## Your objective
Of all the lines in the entries below, give again exactly those starting at the line containing "exists bs, encode" and ending at the line containing "cbn [decode]. intros", both ends included, and no others.

## Records for the exercise
(** [storage.createUser]: validate against [userDbSchema], insert, and
    read the row back by the username that was given; every error is
    thrown on.  The directory is returned in each case: a refused insert
    has drawn from the serial, and a row stored under a cut username is
    not found by the read. *)
Definition createUser (db : Storage) (user : DbUser) (now : Z)
  : result User * Storage :=
  if negb (userDbSchema user) then (Throw ZodError, db)
  else
    match db_insert db (values_of user) now with
    | (false, db') => (Throw DatabaseError, db')
    | (true, db') =>
        match getUserByUsername db' (db_username user) with
        | Ok (Some insertedUser) => (Ok insertedUser, db')
        | Ok None => (Throw InsertedUserNotFound, db')
        | Throw error => (Throw error, db')
        end
    end.

(** The user a record that fits its columns, has no U+0000 and names a
    free username is created as. *)
Definition new_user (db : Storage) (user : DbUser) (now : Z) : User :=
  inserted_row db (values_of user) now.

End Directory.

(** ** The session store *)

Record Session := {
  accountId : Z;
  sessionCreatedAt : Z;
  expiresAt : Z
}.

Module SessionStore.
Lemma list_ascii_of_string_app (a b : string) :
  list_ascii_of_string (a ++ b) = list_ascii_of_string a ++ list_ascii_of_string b.
Proof. induction a as [|c a IH]; cbn; [reflexivity|]. rewrite IH. reflexivity. Qed.

Lemma list_ascii_of_string_inj (a b : string) :
  list_ascii_of_string a = list_ascii_of_string b -> a = b.
Proof.
  intros H. rewrite <- (string_of_list_ascii_of_string a), <- (string_of_list_ascii_of_string b).
  f_equal. exact H.
Qed.

Lemma repeat_zero_cancel (m n : nat) (c d : ascii) (x y : list ascii) :
  c <> "0"%char -> d <> "0"%char ->
  repeat "0"%char m ++ c :: x = repeat "0"%char n ++ d :: y -> c :: x = d :: y.
Proof.
  intros Hc Hd. revert n. induction m as [|m IH]; intros [|n]; cbn [repeat app]; intros H.
  - exact H.
  - injection H as H _. congruence.
  - injection H as H _. congruence.
  - injection H as H. exact (IH n H).
Qed.

Lemma padStart0_inj (n : nat) (a b : string) (c d : ascii) (x y : string) :
  a = String c x -> b = String d y -> c <> "0"%char -> d <> "0"%char ->
  padStart0 n a = padStart0 n b -> a = b.
Proof.
  intros -> -> Hc Hd H. unfold padStart0 in H.
  apply (f_equal list_ascii_of_string) in H.
  rewrite !list_ascii_of_string_app, !list_ascii_of_string_of_list_ascii in H.
  cbn [list_ascii_of_string] in H. apply repeat_zero_cancel in H; [|exact Hc|exact Hd].
  apply list_ascii_of_string_inj. exact H.
Qed.

Lemma string_app_cancel_l (p a b : string) : (p ++ a)%string = (p ++ b)%string -> a = b.
Proof. induction p as [|c p IH]; cbn; [trivial|]. intros H. injection H as H. exact (IH H). Qed.

(** Extra. The correlation ids [csv-<ts>-<i+1 padded to 4 digits>] of one
    submission are pairwise distinct: two task indices get the same id
    only if they are equal, also past [9999] where the padding stops. *)
Theorem csv_custom_id_inj (ts : Z) (i j : nat) :
  csv_custom_id ts i = csv_custom_id ts j <-> i = j.
Proof.
  split; [|intros ->; reflexivity].
  unfold csv_custom_id. intros H. apply string_app_cancel_l in H.
  apply string_app_cancel_l in H. apply string_app_cancel_l in H.
  assert (Pi : exists p, Z.of_nat (i + 1) = Z.pos p) by (exists (Pos.of_succ_nat i); lia).
  assert (Pj : exists p, Z.of_nat (j + 1) = Z.pos p) by (exists (Pos.of_succ_nat j); lia).
  destruct Pi as [p Hp], Pj as [q Hq]. rewrite Hp, Hq in H.
  destruct (z_to_dec_pos p) as (c & x & Ex & Hc & _).
  destruct (z_to_dec_pos q) as (d & y & Ey & Hd & _).
  apply (padStart0_inj 4 _ _ c d x y Ex Ey Hc Hd), z_to_dec_pos_inj in H. subst q. lia.
Qed.

(* ------------------------------------------------------------------ *)
(** ** The prompt of [POST /api/batch-csv] *)

Lemma join_app (sep : string) (l1 l2 : list string) :
  l1 <> [] -> l2 <> [] -> join sep (l1 ++ l2) = (join sep l1 ++ sep ++ join sep l2)%string.
Proof.
  intros H1 H2. induction l1 as [|x l1 IH]; [congruence|].
  destruct l1 as [|y l1].
  - cbn [app]. destruct l2 as [|z l2]; [congruence|]. reflexivity.
  - change ((x :: y :: l1) ++ l2) with (x :: ((y :: l1) ++ l2)).
    change (join sep (x :: ((y :: l1) ++ l2)))
      with (x ++ sep ++ join sep ((y :: l1) ++ l2))%string.
    change (join sep (x :: y :: l1)) with (x ++ sep ++ join sep (y :: l1))%string.
    rewrite IH by discriminate. rewrite !string_append_assoc. reflexivity.
Qed.
Lemma utf8_decode_encode s :
  Forall scalar s ->
  exists bs, encode s = Ok bs /\ decode bs = Ok s.
Proof.
  induction 1 as [|c t Hc _ (bt & Het & Hdt)]; cbn [encode].
  - now exists [].
  - destruct (decode_encode_char c Hc) as (bc & Hec & Hdc).
    rewrite Hec, Het. cbn [bind]. exists (bc ++ bt). split; [reflexivity|].
    rewrite Hdc, Hdt. reflexivity.
Qed.

(** Decoded text consists of scalar values only. *)
Lemma decode_scalar : forall n bs s,
  (List.length bs <= n)%nat -> decode bs = Ok s -> Forall scalar s.
Proof.
  induction n as [|n IH]; intros bs s Hn.
  - destruct bs; [|simpl in Hn; lia].
    cbn [decode]. intros E; inversion E; constructor.
  - destruct bs as [|b0 r0]; cbn [decode].
    { intros E; inversion E; constructor. }
    pose proof (Z_of_byte_range b0) as Hr0.
    simpl in Hn.
    destruct (Z.ltb_spec (Z_of_byte b0) 0x80).
    { destruct (decode r0) as [r|] eqn:Er; [|discriminate].
      cbn [bind]. intros E; inversion E; subst; clear E.
      constructor; [unfold scalar; lia|]. apply (IH r0); [lia|assumption]. }
    destruct (Z.ltb_spec (Z_of_byte b0) 0xC2); [discriminate|].
    destruct (Z.ltb_spec (Z_of_byte b0) 0xE0).
    { destruct r0 as [|b1 r1]; [discriminate|].
      unfold cont, payload. pose proof (Z_of_byte_range b1).
      destruct (Z.leb_spec 0x80 (Z_of_byte b1));
        destruct (Z.leb_spec (Z_of_byte b1) 0xBF);
        cbn [andb]; try discriminate.
      destruct (decode r1) as [r|] eqn:Er; [|discriminate].
      cbn [bind]. intros E; inversion E; subst; clear E.
      constructor; [unfold scalar; lia|].
      apply (IH r1); [simpl in Hn; lia|assumption]. }
    destruct (Z.ltb_spec (Z_of_byte b0) 0xF0).
    { destruct r0 as [|b1 [|b2 r2]]; try discriminate.
      set (c := (Z_of_byte b0 - 0xE0) * 4096 + payload b1 * 64 + payload b2).
      destruct (cont b1 && cont b2 && (0x800 <=? c)
                && negb ((0xD800 <=? c) && (c <=? 0xDFFF))) eqn:Et;
        [|discriminate].
      destruct (decode r2) as [r|] eqn:Er; [|discriminate].
      cbn [bind]. intros E; inversion E; subst; clear E.
      apply andb_prop in Et. destruct Et as [Et Hs].
      apply andb_prop in Et. destruct Et as [Et Hlo].
      apply andb_prop in Et. destruct Et as [Hc1 Hc2].
      unfold cont in Hc1, Hc2.
      apply andb_prop in Hc1, Hc2. destruct Hc1, Hc2.
      apply Z.leb_le in Hlo.
      apply negb_true_iff, andb_false_iff in Hs.
      assert (c < 0x10000) by (subst c; unfold payload; lia).
      constructor.
      - unfold scalar. destruct Hs as [Hs|Hs]; apply Z.leb_gt in Hs; lia.
      - apply (IH r2); [simpl in Hn; lia|assumption]. }
    destruct (Z.ltb_spec (Z_of_byte b0) 0xF5); [|discriminate].
    destruct r0 as [|b1 [|b2 [|b3 r3]]]; try discriminate.
    set (c := (Z_of_byte b0 - 0xF0) * 262144 + payload b1 * 4096
              + payload b2 * 64 + payload b3).
    destruct (cont b1 && cont b2 && cont b3 && (0x10000 <=? c)
              && (c <=? 0x10FFFF)) eqn:Et; [|discriminate].
    destruct (decode r3) as [r|] eqn:Er; [|discriminate].
    cbn [bind]. intros E; inversion E; subst; clear E.
    apply andb_prop in Et. destruct Et as [Et Hhi].
    apply andb_prop in Et. destruct Et as [Et Hlo].
    apply Z.leb_le in Hlo, Hhi.
    constructor; [unfold scalar; lia|].
    apply (IH r3); [simpl in Hn; lia|assumption].
Qed.

End Utf8Facts.

(** ** The container: encoding then decoding *)

Section CodecFacts.

Import Py Struct Data OMAGenerator Spec.
Local Open Scope Z_scope.
Local Open Scope py_scope.

Lemma slice_at {A : Type} (pre x rest c : list A) a b :
  c = pre ++ x ++ rest -> len pre = a -> len x = b - a -> slice c a b = x.
Proof.
  intros -> Hp Hx. replace b with (a + (b - a)) by lia.
  now apply slice_app_mid.
Qed.

Lemma encode_char_len c bc : Utf8.encode_char c = Ok bc -> len bc <= 4.
Proof.
  unfold Utf8.encode_char.
  repeat match goal with
    | |- context [if ?t then _ else _] => destruct t
    end; intros E; inversion E; subst; unfold len; simpl; lia.
Qed.

Lemma encode_len s : forall bs, Utf8.encode s = Ok bs -> len bs <= 4 * len s.
Proof.
  induction s as [|c t IH]; intros bs; cbn [Utf8.encode].
  - intros E; inversion E; subst. unfold len; simpl; lia.
  - destruct (Utf8.encode_char c) as [bc|] eqn:Ec; [|discriminate].
    cbn [bind]. destruct (Utf8.encode t) as [bt|] eqn:Et; [|discriminate].
    cbn [bind]. intros E; inversion E; subst; clear E.
    rewrite len_app, len_cons. apply encode_char_len in Ec.
    specialize (IH bt eq_refl). lia.
Qed.

Lemma device_info_utf8 :
  exists db, Utf8.encode device_info = Ok db /\
             Utf8.decode db = Ok device_info /\ len db = 28.
Proof. eexists. split; [|split]; vm_compute; reflexivity. Qed.

Ltac len_norm :=
  repeat rewrite len_app; repeat rewrite len_le_bytes;
  repeat rewrite len_cons; repeat rewrite len_nil;
  change (len magic) with 4.

Ltac app_norm := repeat rewrite <- app_assoc; reflexivity.

(** Replace one slice of the goal by the field [x] that lies after [pre]. *)
Ltac read_field pre x rest :=
  match goal with
  | |- context [slice ?c ?a ?b] =>
      replace (slice c a b) with x
        by (symmetry; apply (slice_at pre x rest);
            [subst; app_norm | len_norm; lia | len_norm; lia])
  end.

Lemma unpack_4I_le_bytes a b c d :
  u32 a -> u32 b -> u32 c -> u32 d ->
  unpack_4I (le_bytes 4 a ++ le_bytes 4 b ++ le_bytes 4 c ++ le_bytes 4 d)
  = Ok (a, b, c, d).
Proof.
  unfold u32. intros Ha Hb Hc Hd. unfold unpack_4I.
  replace (len _ =? 16) with true by (symmetry; apply Z.eqb_eq; len_norm; lia).
  remember (le_bytes 4 a ++ le_bytes 4 b ++ le_bytes 4 c ++ le_bytes 4 d)
    as buf eqn:Hbuf.
  read_field (@nil byte) (le_bytes 4 a)
        (le_bytes 4 b ++ le_bytes 4 c ++ le_bytes 4 d).
  read_field (le_bytes 4 a) (le_bytes 4 b) (le_bytes 4 c ++ le_bytes 4 d).
  read_field (le_bytes 4 a ++ le_bytes 4 b) (le_bytes 4 c) (le_bytes 4 d).
  replace (slice buf 12 16) with (le_bytes 4 d)
    by (symmetry;
        apply (slice_at (le_bytes 4 a ++ le_bytes 4 b ++ le_bytes 4 c)
                 _ (@nil byte));
        [subst; rewrite app_nil_r; app_norm | len_norm; lia | len_norm; lia]).
  now rewrite !le_int_le_bytes by (change (8 * Z.of_nat 4) with 32; lia).
Qed.

Lemma unpack_2d_pack_2d x y :
  float64_ok x -> float64_ok y -> unpack_2d (pack_2d x y) = Ok (x, y).
Proof.
  destruct x as [bx], y as [by_].
  unfold float64_ok, pack_2d; cbn [float64_bits].
  intros Hx Hy. unfold unpack_2d.
  replace (len _ =? 16) with true by (symmetry; apply Z.eqb_eq; len_norm; lia).
  remember (le_bytes 8 bx ++ le_bytes 8 by_) as buf eqn:Hbuf.
  read_field (@nil byte) (le_bytes 8 bx) (le_bytes 8 by_).
  replace (slice buf 8 16) with (le_bytes 8 by_)
    by (symmetry; apply (slice_at (le_bytes 8 bx) _ (@nil byte));
        [subst; now rewrite app_nil_r | len_norm; lia | len_norm; lia]).
  now rewrite !le_int_le_bytes by (change (8 * Z.of_nat 8) with 64; lia).
Qed.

## Answer space
  exists bs, encode s = Ok bs /\ decode bs = Ok s.
Proof.
  induction 1 as [|c t Hc _ (bt & Het & Hdt)]; cbn [encode].
  - now exists [].
  - destruct (decode_encode_char c Hc) as (bc & Hec & Hdc).
    rewrite Hec, Het. cbn [bind]. exists (bc ++ bt). split; [reflexivity|].
    rewrite Hdc, Hdt. reflexivity.
Qed.

(** Decoded text consists of scalar values only. *)
Lemma decode_scalar : forall n bs s,
  (List.length bs <= n)%nat -> decode bs = Ok s -> Forall scalar s.
Proof.
  induction n as [|n IH]; intros bs s Hn.
  - destruct bs; [|simpl in Hn; lia].
    cbn [decode]. intros E; inversion E; constructor.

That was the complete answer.